#### [EXERCISE DIRECTIONS]
Copy out each line of the listing below in which the string "LayoutFrame" occurs.

(DATASET ENTRIES Opens)

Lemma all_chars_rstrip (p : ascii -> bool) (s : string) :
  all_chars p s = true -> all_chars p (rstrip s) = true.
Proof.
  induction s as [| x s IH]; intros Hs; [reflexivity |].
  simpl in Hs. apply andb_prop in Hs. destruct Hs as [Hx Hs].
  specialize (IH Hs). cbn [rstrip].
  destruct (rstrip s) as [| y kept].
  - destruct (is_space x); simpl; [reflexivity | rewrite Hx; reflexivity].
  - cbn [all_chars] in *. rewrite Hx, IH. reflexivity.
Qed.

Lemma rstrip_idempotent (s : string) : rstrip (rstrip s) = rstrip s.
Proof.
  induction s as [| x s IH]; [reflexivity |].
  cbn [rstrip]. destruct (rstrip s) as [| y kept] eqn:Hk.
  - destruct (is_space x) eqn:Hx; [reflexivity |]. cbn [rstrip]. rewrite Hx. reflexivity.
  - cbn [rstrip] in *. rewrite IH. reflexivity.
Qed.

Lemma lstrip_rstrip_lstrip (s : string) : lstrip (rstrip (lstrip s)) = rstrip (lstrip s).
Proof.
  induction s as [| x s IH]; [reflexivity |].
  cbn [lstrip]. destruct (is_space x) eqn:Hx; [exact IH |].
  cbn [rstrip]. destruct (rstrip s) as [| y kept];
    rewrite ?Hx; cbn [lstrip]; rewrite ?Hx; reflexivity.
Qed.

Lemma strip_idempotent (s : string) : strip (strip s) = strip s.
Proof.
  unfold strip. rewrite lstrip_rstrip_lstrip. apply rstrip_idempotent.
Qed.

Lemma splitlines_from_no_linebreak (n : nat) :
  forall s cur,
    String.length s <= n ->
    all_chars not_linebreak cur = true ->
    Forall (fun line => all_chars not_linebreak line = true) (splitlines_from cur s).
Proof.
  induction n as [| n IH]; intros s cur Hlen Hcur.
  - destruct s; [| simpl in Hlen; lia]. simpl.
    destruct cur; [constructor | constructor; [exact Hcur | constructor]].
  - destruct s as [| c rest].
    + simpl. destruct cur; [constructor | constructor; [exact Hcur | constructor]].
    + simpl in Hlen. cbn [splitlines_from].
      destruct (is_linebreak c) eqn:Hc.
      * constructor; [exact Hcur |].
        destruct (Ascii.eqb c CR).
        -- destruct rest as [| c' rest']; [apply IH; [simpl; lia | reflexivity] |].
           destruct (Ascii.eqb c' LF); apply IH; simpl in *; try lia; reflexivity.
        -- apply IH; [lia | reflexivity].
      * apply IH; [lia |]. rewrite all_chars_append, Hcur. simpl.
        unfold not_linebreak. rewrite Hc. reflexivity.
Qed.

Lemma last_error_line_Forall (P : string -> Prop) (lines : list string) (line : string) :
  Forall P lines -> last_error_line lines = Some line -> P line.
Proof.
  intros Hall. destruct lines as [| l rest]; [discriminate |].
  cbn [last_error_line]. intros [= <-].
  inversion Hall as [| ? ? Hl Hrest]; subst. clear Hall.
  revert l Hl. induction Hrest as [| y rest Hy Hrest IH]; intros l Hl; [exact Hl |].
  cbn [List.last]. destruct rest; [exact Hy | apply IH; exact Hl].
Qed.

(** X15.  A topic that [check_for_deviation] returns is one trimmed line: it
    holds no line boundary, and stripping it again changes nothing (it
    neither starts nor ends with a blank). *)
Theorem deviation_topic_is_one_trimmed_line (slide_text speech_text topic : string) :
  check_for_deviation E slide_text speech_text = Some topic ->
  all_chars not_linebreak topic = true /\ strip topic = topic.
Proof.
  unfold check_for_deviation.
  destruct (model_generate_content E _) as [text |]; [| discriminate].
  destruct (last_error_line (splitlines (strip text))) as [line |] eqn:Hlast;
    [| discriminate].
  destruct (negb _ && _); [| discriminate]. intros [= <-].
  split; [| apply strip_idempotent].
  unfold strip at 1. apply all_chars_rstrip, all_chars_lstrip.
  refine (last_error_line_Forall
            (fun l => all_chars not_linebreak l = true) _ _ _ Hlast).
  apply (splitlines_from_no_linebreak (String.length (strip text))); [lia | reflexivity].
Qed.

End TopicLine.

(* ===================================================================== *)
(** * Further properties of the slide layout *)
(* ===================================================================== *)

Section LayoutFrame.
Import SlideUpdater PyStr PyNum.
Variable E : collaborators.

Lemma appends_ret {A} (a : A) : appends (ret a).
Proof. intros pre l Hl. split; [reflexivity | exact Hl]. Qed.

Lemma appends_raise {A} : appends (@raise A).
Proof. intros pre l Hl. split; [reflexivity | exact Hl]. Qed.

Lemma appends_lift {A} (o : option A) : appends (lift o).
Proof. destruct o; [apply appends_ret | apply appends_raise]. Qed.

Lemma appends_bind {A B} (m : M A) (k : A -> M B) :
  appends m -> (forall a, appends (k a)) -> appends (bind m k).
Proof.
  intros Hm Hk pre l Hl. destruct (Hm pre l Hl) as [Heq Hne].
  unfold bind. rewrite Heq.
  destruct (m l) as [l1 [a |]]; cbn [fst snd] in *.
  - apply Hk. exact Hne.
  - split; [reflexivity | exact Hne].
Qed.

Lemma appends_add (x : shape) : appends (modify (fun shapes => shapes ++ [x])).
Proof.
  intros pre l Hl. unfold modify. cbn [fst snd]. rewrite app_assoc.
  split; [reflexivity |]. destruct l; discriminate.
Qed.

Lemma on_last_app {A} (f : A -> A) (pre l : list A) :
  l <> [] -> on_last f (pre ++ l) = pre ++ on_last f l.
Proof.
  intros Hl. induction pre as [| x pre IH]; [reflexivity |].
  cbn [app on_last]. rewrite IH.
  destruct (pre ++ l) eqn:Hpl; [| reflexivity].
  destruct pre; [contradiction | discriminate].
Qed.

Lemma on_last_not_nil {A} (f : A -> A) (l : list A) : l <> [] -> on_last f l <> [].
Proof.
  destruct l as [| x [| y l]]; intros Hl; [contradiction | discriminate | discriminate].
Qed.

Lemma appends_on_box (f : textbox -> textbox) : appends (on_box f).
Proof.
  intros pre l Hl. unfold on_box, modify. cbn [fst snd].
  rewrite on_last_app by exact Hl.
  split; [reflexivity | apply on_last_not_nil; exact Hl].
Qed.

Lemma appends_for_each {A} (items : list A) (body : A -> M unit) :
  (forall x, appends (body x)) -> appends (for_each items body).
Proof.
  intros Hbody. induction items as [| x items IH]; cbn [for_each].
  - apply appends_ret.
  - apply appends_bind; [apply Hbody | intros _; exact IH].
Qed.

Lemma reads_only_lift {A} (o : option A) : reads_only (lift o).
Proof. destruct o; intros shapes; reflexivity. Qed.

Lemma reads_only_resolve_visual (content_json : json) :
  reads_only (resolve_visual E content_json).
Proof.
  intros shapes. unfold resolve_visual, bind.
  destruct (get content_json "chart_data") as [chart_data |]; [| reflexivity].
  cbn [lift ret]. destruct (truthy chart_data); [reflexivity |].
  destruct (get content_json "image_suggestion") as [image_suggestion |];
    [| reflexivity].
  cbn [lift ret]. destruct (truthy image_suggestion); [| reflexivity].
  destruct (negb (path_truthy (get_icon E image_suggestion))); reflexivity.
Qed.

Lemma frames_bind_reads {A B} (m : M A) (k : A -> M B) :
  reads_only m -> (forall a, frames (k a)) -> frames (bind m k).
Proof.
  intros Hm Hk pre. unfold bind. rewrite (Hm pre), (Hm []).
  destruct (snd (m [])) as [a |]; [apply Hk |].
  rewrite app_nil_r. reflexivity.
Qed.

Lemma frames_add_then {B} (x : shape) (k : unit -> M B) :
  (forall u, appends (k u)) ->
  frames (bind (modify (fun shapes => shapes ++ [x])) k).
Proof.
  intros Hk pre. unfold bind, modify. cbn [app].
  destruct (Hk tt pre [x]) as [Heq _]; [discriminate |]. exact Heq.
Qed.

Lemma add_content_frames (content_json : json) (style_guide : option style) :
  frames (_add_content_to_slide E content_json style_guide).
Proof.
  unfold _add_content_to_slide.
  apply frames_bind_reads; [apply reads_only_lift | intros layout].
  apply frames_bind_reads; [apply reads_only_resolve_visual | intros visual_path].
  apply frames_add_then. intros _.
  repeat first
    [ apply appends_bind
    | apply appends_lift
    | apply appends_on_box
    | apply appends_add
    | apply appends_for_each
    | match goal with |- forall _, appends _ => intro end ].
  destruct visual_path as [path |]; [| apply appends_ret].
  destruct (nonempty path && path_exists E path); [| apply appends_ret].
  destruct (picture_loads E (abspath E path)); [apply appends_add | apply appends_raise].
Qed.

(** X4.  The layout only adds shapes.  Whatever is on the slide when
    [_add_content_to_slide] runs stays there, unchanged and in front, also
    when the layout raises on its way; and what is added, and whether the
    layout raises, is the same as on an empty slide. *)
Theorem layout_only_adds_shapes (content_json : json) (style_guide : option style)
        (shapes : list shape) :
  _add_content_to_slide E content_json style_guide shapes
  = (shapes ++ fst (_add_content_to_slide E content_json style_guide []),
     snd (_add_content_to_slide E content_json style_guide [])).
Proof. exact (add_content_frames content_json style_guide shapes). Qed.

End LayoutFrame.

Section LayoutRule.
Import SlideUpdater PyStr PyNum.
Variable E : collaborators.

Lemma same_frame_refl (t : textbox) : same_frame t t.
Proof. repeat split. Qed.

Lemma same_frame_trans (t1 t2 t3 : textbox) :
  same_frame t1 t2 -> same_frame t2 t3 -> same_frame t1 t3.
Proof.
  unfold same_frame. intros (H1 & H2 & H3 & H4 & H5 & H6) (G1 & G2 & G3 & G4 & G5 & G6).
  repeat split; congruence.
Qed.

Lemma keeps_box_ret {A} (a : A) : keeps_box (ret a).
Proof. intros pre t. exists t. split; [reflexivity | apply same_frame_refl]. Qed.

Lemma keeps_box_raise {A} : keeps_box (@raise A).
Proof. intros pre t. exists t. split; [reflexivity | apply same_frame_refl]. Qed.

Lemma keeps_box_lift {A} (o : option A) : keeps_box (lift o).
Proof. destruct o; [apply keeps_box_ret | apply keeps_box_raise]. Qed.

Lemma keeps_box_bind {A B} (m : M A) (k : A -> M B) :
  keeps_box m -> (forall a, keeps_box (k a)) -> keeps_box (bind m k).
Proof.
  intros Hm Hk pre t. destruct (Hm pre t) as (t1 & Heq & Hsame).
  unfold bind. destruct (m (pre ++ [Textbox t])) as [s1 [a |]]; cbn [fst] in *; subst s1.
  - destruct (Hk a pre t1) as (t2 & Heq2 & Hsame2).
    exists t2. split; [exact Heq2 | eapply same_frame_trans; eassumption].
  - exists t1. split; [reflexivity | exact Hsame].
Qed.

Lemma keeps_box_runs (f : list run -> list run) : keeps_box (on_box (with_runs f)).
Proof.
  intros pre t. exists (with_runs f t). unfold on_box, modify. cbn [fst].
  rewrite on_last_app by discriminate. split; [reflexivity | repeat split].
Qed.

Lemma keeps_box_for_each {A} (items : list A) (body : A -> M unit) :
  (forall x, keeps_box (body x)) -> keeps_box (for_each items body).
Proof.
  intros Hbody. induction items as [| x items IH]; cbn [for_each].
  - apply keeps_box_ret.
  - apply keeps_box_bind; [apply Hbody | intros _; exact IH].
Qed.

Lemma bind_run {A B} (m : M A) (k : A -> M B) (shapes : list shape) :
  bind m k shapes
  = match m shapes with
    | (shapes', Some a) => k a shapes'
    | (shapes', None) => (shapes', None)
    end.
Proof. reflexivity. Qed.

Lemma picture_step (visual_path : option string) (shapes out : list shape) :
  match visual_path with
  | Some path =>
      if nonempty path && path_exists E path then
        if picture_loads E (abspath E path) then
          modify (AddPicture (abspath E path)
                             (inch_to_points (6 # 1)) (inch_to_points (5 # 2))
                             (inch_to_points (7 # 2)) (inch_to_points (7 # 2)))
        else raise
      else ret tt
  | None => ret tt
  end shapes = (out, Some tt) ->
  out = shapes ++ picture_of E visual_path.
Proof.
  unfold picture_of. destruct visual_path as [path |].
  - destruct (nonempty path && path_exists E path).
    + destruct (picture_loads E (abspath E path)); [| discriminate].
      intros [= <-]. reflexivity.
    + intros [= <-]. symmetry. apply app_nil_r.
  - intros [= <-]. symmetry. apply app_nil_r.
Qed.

(DATASET ENTRIES Closes)

#### [SOLUTION TO THIS EXERCISE]
Section LayoutFrame.
End LayoutFrame.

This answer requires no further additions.